Вот одна из таких ферм. От бывших владений уцелел только господский дом; от парка и сада, любовно возделанных первым хозяином в память о родине, не осталось и следа; дремучий лес начинается в десяти метрах от дома, напоминающего заброшенный охотничий павильон в некогда пышной барской усадьбе. Однако в доме еще живут: по трухлявой веранде разгуливают белые дамы, но ни одна из них тоже не носит обуви. Мне навстречу выходит хозяин дома — маленький худой старик с длинной белой бородой, не менее запущенной, чем его сад. Следом за ним бегут пятеро-шестеро его детишек от пяти до двенадцати лет. Это типичное семейство сельских жителей, которые кормятся плодами тропического леса — манго, бананами, цитрусовыми и прочими неведомыми мне фруктами. Деревья растут сами по себе и не требуют никакого ухода, подобно кокосовым пальмам, ежегодно дающим щедрый урожай.

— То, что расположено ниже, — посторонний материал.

(** ** Integer ranges *)

Definition maxUint64 : Z := 2 ^ 64 - 1.
Definition maxInt64 : Z := 2 ^ 63 - 1.
Definition minInt64 : Z := - 2 ^ 63.

Definition wrapU64 (z : Z) : Z := z mod 2 ^ 64.
(** Go's [int] arithmetic: results are reduced into the signed 64-bit range. *)
Definition wrapInt (z : Z) : Z := (z + 2 ^ 63) mod 2 ^ 64 - 2 ^ 63.

(** ** Errors *)

Inductive numErrKind := ErrSyntax | ErrRange.

Inductive error :=
| NumError (func : string) (num : string) (kind : numErrKind)
| errInvalidSemver
| errorsNew (msg : string)
| ExitError (msg : string)
| PathError (msg : string)
| ScanError (msg : string).

(** ** package strings *)

Module strings.

(** Cut [s] at the first occurrence of the byte [sep]. *)
Fixpoint Cut (s : string) (sep : ascii) : option (string * string) :=
  match s with
  | EmptyString => None
  | String c t =>
      if Ascii.eqb c sep then Some (EmptyString, t)
      else match Cut t sep with
           | Some (a, b) => Some (String c a, b)
           | None => None
           end
  end.

(** [genSplit] with [cuts] separators still allowed: [SplitN s sep n] for
    [n > 0] performs at most [n - 1] cuts and leaves the rest unsplit. *)
Fixpoint genSplit (cuts : nat) (s : string) (sep : ascii) : list string :=
  match cuts with
  | O => [s]
  | S k => match Cut s sep with
           | Some (a, b) => a :: genSplit k b sep
           | None => [s]
           end
  end.

Definition SplitN (s : string) (sep : ascii) (n : nat) : list string :=
  match n with
  | O => []
  | S k => genSplit k s sep
  end.

(** [Split s sep] cuts at every separator; a string of length [l] holds at
    most [l] of them. *)
Definition Split (s : string) (sep : ascii) : list string :=
  genSplit (String.length s) s sep.

Fixpoint HasSuffix1 (s : string) (c : ascii) : bool :=
  match s with
  | EmptyString => false
  | String d EmptyString => Ascii.eqb d c
  | String _ t => HasSuffix1 t c
  end.

(** [TrimSuffix s suffix] for a one-byte suffix. *)
Definition TrimSuffix (s : string) (suffix : ascii) : string :=
  if HasSuffix1 s suffix then take (String.length s - 1) s else s.

End strings.

(** ** package unicode/utf8 and the [range] clause over a string *)

Module utf8.

Definition RuneError : Z := 65533.

Definition between (lo hi b : Z) : bool := (lo <=? b) && (b <=? hi).

Definition cont (b : Z) : Z := Z.land b 63.

(** Accepted range of the second byte, by first byte. *)
Definition second_range (b0 : Z) : Z * Z :=
  if b0 =? 224 then (160, 191)
  else if b0 =? 237 then (128, 159)
  else if b0 =? 240 then (144, 191)
  else if b0 =? 244 then (128, 143)
  else (128, 191).

(** First rune of [s] and its width in bytes; an invalid or truncated
    encoding decodes to [(RuneError, 1)], the empty string to
    [(RuneError, 0)]. *)
Definition DecodeRuneInString (s : string) : Z * nat :=
  match s with
  | EmptyString => (RuneError, 0%nat)
  | String c0 t =>
      let b0 := byte_val c0 in
      if b0 <? 128 then (b0, 1%nat)
      else if between 194 223 b0 then
        match t with
        | String c1 _ =>
            let b1 := byte_val c1 in
            if between 128 191 b1
            then (Z.lor (Z.shiftl (Z.land b0 31) 6) (cont b1), 2%nat)
            else (RuneError, 1%nat)
        | _ => (RuneError, 1%nat)
        end
      else if between 224 239 b0 then
        match t with
        | String c1 (String c2 _) =>
            let b1 := byte_val c1 in
            let b2 := byte_val c2 in
            let (lo, hi) := second_range b0 in
            if between lo hi b1 && between 128 191 b2
            then (Z.lor (Z.shiftl (Z.land b0 15) 12)
                    (Z.lor (Z.shiftl (cont b1) 6) (cont b2)), 3%nat)
            else (RuneError, 1%nat)
        | _ => (RuneError, 1%nat)
        end
      else if between 240 244 b0 then
        match t with
        | String c1 (String c2 (String c3 _)) =>
            let b1 := byte_val c1 in
            let b2 := byte_val c2 in
            let b3 := byte_val c3 in
            let (lo, hi) := second_range b0 in
            if between lo hi b1 && between 128 191 b2 && between 128 191 b3
            then (Z.lor (Z.shiftl (Z.land b0 7) 18)
                    (Z.lor (Z.shiftl (cont b1) 12)
                       (Z.lor (Z.shiftl (cont b2) 6) (cont b3))), 4%nat)
            else (RuneError, 1%nat)
        | _ => (RuneError, 1%nat)
        end
      else (RuneError, 1%nat)
  end.

(** The iterations of [for i, r := range s]: byte index and rune, in
    order.  [skip] counts the bytes still covered by the previous rune. *)
Fixpoint rangeFrom (s : string) (i : nat) (skip : nat) : list (nat * Z) :=
  match s with
  | EmptyString => []
  | String _ t =>
      match skip with
      | S k => rangeFrom t (S i) k
      | O => let (r, w) := DecodeRuneInString s in
             (i, r) :: rangeFrom t (S i) (Nat.pred w)
      end
  end.

Definition range (s : string) : list (nat * Z) := rangeFrom s 0 0.

Definition ValidRune (r : Z) : bool :=
  between 0 55295 r || between 57344 1114111 r.

Definition tx (z : Z) : ascii := byte_of (Z.lor 128 (Z.land z 63)).

(** UTF-8 encoding of one rune; what is not a valid code point is encoded
    as [RuneError]. *)
Definition EncodeRune (r0 : Z) : string :=
  let r := if ValidRune r0 then r0 else RuneError in
  if r <? 128 then String (byte_of r) EmptyString
  else if r <? 2048 then
    String (byte_of (Z.lor 192 (Z.shiftr r 6))) (String (tx r) EmptyString)
  else if r <? 65536 then
    String (byte_of (Z.lor 224 (Z.shiftr r 12)))
      (String (tx (Z.shiftr r 6)) (String (tx r) EmptyString))
  else
    String (byte_of (Z.lor 240 (Z.shiftr r 18)))
      (String (tx (Z.shiftr r 12))
         (String (tx (Z.shiftr r 6)) (String (tx r) EmptyString))).

(** The conversion [string(rs)] of a rune slice. *)
Fixpoint string_of_runes (rs : list Z) : string :=
  match rs with
  | [] => EmptyString
  | r :: t => EncodeRune r ++ string_of_runes t
  end.

End utf8.

(** ** package strconv *)

Module strconv.

Definition is_digit (c : ascii) : bool :=
  (48 <=? byte_val c) && (byte_val c <=? 57).

(** The digit loop of [ParseUint s 10 64]: [n] is the value so far.  The
    result is the value and the error kind, if any. *)
Fixpoint parseUintLoop (s : string) (n : Z) : Z * option numErrKind :=
  match s with
  | EmptyString => (n, None)
  | String c t =>
      if negb (is_digit c) then (0, Some ErrSyntax)
      else
        let d := byte_val c - 48 in
        if maxUint64 / 10 + 1 <=? n then (maxUint64, Some ErrRange)
        else
          let n10 := wrapU64 (n * 10) in
          let n1 := wrapU64 (n10 + d) in
          if (n1 <? n10) || (maxUint64 <? n1) then (maxUint64, Some ErrRange)
          else parseUintLoop t n1
  end.

Definition ParseUint (s : string) : Z * option numErrKind :=
  match s with
  | EmptyString => (0, Some ErrSyntax)
  | _ => parseUintLoop s 0
  end.

(** [ParseInt s 10 64]. *)
Definition ParseInt (s : string) : Z * option error :=
  match s with
  | EmptyString => (0, Some (NumError "ParseInt" s ErrSyntax))
  | String c t =>
      let '(neg, digits) :=
        if Ascii.eqb c "+" then (false, t)
        else if Ascii.eqb c "-" then (true, t)
        else (false, s) in
      match ParseUint digits with
      | (_, Some ErrSyntax) => (0, Some (NumError "ParseInt" s ErrSyntax))
      | (un, _) =>
          let cutoff := 2 ^ 63 in
          if negb neg && (cutoff <=? un)
          then (cutoff - 1, Some (NumError "ParseInt" s ErrRange))
          else if neg && (cutoff <? un)
          then (- cutoff, Some (NumError "ParseInt" s ErrRange))
          else (if neg then - un else un, None)
      end
  end.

Слишком легкая, ленивая жизнь делает людей вялыми, безвольными, инфантильными — эти черты встречаются в той или иной степени у всех креолов. Главным их занятием и предметом постоянных забот является совокупление, а в остальное время они предаются сиесте и пустым мечтам.
Этот неряшливый старик в грязной рубашке с оторванными пуговицами и протершихся штанах в другом месте сошел бы за нищего. Здесь же он — уважаемый человек. Завтра он отправится к обедне в сюртуке и цилиндре, его непричесанные жена и дочь нацепят шляпы, платья с оборками и замажут грязь на лицах толстым слоем рисовой пудры.
Хозяин дома говорит на безупречном, немного старомодном французском языке и держится церемонно. Он показывает неведомые мне плодовые деревья: например, дерево под названием «кошачья кака», получившее столь странное название из-за зловонного запаха плодов, вернее кожуры, под которой таится нежная белая мякоть с изумительным, напоминающим клубнику вкусом. Мальчишки взбираются на дерево с ловкостью обезьян и начинают трясти его ветви. Старик поясняет, что эти плоды излюбленное кушанье «вампиров» — столь пышно величают здесь обыкновенных летучих мышей.
Жители других островов часто приезжают в столичную церковь острова Маэ на красивых лодках с двойными парусами, оснащенными на европейский лад. Экипажи состоят из белых, то есть креолов без примеси черной крови. Эти люди сохранили внешность чистокровных бретонцев; у них белокурые волосы и голубые глаза, и они изъясняются на языке своих предков — западных французских крестьян, употребляя в речи архаические обороты времен Кольбера. Почти никто из них не говорит на официально принятом здесь языке, несмотря на усилие властей низвести французский язык до уровня креольского.
Черное население страны говорит на местном наречии. Это не коренные жители островов, а потомки рабов, захваченных французскими корсарами во время войн XVII–XVIII веков. Когда работорговое судно задерживалось линкором, его живой товар переправлялся в наши ближайшие колонии и делился между поселенцами. Рабов крестили, обращали в католическую веру и просвещали на свой лад, в результате чего эти негры со временем превратились в пьяниц, воров и бездельников, каковыми они являются по сей день.
Женщины, как и мужчины, предаются всевозможным грехам и передают по наследству своим детям множество венерических болезней.
Негры унизаны четками и медальонами с изображением всех святых. В воскресенье вечером они по привычке собираются возле церкви и становятся перед ней на колени, и совершающий службу капуцин благословляет скопом весь этот людской скот под звуки фисгармонии.